EXERCISE BRIEF:
In the entries below, which lines run from the one containing "hashedNode => true" to the one containing "for the nil"? Copy exactly those lines, ends included, and no others.

SOURCE RECORDS:
=====
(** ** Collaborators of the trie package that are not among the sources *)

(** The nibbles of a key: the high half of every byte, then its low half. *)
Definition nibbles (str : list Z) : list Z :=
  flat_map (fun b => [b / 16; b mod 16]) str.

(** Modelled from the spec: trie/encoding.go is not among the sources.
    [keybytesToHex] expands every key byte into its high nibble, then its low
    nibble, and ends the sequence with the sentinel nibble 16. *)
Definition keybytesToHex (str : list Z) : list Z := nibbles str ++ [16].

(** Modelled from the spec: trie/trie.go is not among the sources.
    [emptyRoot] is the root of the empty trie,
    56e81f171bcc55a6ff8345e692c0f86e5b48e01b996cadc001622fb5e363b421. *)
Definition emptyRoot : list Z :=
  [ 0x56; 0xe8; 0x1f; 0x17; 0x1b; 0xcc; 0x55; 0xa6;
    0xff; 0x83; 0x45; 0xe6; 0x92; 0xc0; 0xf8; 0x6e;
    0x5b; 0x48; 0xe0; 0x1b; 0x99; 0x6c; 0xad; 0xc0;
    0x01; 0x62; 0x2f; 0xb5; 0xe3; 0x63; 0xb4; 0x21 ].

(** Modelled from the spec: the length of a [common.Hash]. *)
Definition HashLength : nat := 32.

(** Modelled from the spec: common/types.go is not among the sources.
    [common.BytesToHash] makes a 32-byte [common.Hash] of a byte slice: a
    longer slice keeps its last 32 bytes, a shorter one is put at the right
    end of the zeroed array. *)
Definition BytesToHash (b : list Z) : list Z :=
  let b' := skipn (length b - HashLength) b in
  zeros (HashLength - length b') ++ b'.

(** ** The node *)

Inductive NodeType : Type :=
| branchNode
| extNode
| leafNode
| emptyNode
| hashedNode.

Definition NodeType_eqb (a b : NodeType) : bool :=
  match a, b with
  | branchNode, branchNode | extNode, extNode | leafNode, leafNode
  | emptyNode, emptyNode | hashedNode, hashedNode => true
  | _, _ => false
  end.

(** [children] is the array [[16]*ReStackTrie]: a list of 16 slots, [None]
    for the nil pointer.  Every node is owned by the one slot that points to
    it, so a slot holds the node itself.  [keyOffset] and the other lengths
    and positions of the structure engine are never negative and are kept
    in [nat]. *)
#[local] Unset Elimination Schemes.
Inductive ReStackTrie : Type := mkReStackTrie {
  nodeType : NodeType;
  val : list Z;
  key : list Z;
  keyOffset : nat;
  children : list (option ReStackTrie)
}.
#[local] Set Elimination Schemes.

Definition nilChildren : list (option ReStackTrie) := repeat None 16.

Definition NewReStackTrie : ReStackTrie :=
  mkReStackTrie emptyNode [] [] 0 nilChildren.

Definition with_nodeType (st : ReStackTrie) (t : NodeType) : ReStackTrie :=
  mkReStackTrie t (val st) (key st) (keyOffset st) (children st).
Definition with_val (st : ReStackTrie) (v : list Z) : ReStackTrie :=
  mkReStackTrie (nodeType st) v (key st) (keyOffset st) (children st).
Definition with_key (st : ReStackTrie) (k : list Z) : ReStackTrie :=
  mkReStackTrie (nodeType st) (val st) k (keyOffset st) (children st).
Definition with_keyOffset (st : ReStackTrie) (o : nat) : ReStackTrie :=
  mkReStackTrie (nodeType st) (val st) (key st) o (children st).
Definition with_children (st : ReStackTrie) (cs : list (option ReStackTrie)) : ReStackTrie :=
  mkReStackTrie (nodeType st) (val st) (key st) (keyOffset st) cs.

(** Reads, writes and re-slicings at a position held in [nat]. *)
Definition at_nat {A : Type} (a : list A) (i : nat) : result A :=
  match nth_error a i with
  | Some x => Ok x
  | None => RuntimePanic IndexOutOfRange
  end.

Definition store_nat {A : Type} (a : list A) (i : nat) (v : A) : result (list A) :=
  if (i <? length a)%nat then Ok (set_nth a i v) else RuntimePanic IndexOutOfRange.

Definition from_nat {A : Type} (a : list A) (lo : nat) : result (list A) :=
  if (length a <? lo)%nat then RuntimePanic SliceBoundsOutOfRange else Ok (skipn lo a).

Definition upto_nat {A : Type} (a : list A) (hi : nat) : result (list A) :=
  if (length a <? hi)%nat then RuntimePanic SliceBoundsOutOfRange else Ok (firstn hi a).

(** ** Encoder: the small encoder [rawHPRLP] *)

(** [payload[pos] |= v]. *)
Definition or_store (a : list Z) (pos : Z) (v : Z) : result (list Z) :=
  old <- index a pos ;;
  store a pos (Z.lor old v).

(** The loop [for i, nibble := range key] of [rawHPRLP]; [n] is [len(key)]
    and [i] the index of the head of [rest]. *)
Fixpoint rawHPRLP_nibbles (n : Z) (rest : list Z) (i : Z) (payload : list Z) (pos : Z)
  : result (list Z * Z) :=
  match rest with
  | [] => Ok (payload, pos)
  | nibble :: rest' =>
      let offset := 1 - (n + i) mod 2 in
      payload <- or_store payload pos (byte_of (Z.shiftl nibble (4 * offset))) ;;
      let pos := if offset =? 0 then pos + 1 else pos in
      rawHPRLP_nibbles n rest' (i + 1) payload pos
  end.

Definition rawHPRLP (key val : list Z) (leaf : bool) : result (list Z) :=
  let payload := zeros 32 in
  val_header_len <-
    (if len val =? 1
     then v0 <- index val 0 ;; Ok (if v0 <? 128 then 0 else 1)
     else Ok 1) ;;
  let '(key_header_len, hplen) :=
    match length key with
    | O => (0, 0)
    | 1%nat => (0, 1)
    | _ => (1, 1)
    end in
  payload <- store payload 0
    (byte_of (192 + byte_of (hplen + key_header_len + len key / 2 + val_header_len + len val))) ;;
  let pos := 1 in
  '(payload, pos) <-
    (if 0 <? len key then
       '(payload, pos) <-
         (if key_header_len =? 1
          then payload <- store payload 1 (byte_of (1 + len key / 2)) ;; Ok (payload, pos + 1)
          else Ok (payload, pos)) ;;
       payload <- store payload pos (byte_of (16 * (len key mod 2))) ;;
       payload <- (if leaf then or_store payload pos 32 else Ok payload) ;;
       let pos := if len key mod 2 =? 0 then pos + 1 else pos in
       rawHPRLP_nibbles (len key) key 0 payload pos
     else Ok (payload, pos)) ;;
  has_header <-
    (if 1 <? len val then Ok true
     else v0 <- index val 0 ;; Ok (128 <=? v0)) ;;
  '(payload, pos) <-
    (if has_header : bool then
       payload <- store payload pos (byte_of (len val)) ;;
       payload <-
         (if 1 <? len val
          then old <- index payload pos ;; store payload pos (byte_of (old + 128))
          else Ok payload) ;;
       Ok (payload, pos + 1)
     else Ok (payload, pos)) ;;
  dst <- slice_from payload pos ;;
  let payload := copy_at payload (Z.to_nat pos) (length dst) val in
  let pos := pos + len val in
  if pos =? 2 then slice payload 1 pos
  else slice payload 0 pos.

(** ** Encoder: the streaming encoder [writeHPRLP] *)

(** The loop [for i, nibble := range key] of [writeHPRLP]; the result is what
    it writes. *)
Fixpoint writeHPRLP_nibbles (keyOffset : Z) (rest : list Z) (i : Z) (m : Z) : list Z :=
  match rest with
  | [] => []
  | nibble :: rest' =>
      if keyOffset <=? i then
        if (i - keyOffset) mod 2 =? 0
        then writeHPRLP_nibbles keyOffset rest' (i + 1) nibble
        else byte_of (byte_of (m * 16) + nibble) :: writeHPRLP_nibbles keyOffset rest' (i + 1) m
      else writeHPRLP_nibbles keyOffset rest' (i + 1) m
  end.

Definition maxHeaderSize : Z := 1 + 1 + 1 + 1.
=====
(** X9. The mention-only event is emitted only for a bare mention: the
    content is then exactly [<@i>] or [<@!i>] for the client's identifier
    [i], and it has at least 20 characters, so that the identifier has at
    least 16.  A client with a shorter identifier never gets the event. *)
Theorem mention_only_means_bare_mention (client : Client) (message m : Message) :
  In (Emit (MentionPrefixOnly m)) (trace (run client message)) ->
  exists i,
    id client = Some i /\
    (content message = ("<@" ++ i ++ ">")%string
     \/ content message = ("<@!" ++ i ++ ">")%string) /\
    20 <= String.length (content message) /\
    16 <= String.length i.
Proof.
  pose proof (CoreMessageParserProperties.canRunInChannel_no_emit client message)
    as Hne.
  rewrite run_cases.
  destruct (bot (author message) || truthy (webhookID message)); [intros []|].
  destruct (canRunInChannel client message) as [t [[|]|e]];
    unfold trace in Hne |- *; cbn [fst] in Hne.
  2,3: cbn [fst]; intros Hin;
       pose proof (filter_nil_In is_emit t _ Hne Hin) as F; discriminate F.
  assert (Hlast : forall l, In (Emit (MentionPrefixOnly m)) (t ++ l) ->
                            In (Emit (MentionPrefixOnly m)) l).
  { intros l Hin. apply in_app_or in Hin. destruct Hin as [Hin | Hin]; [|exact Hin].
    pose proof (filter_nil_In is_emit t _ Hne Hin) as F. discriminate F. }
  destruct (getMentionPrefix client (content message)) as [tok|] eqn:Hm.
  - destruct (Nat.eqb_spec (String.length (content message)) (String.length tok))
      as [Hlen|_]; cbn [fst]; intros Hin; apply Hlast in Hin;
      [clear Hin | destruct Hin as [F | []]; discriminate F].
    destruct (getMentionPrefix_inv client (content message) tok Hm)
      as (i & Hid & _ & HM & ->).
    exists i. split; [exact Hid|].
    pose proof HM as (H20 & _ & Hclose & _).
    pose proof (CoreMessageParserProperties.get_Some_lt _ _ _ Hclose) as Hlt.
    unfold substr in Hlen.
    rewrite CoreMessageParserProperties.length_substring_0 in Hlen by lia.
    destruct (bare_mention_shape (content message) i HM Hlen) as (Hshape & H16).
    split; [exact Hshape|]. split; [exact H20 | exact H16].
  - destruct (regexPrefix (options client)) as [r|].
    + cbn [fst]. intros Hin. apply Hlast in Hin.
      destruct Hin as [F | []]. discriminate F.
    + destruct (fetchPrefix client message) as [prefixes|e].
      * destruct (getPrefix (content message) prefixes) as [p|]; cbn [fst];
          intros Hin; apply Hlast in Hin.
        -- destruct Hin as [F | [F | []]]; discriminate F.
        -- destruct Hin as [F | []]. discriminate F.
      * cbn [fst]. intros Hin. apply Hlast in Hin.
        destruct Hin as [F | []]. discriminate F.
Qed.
=====
RESULT OF THE TASK:
  | emptyNode, emptyNode | hashedNode, hashedNode => true
  | _, _ => false
  end.

(** [children] is the array [[16]*ReStackTrie]: a list of 16 slots, [None]
    for the nil pointer.  Every node is owned by the one slot that points to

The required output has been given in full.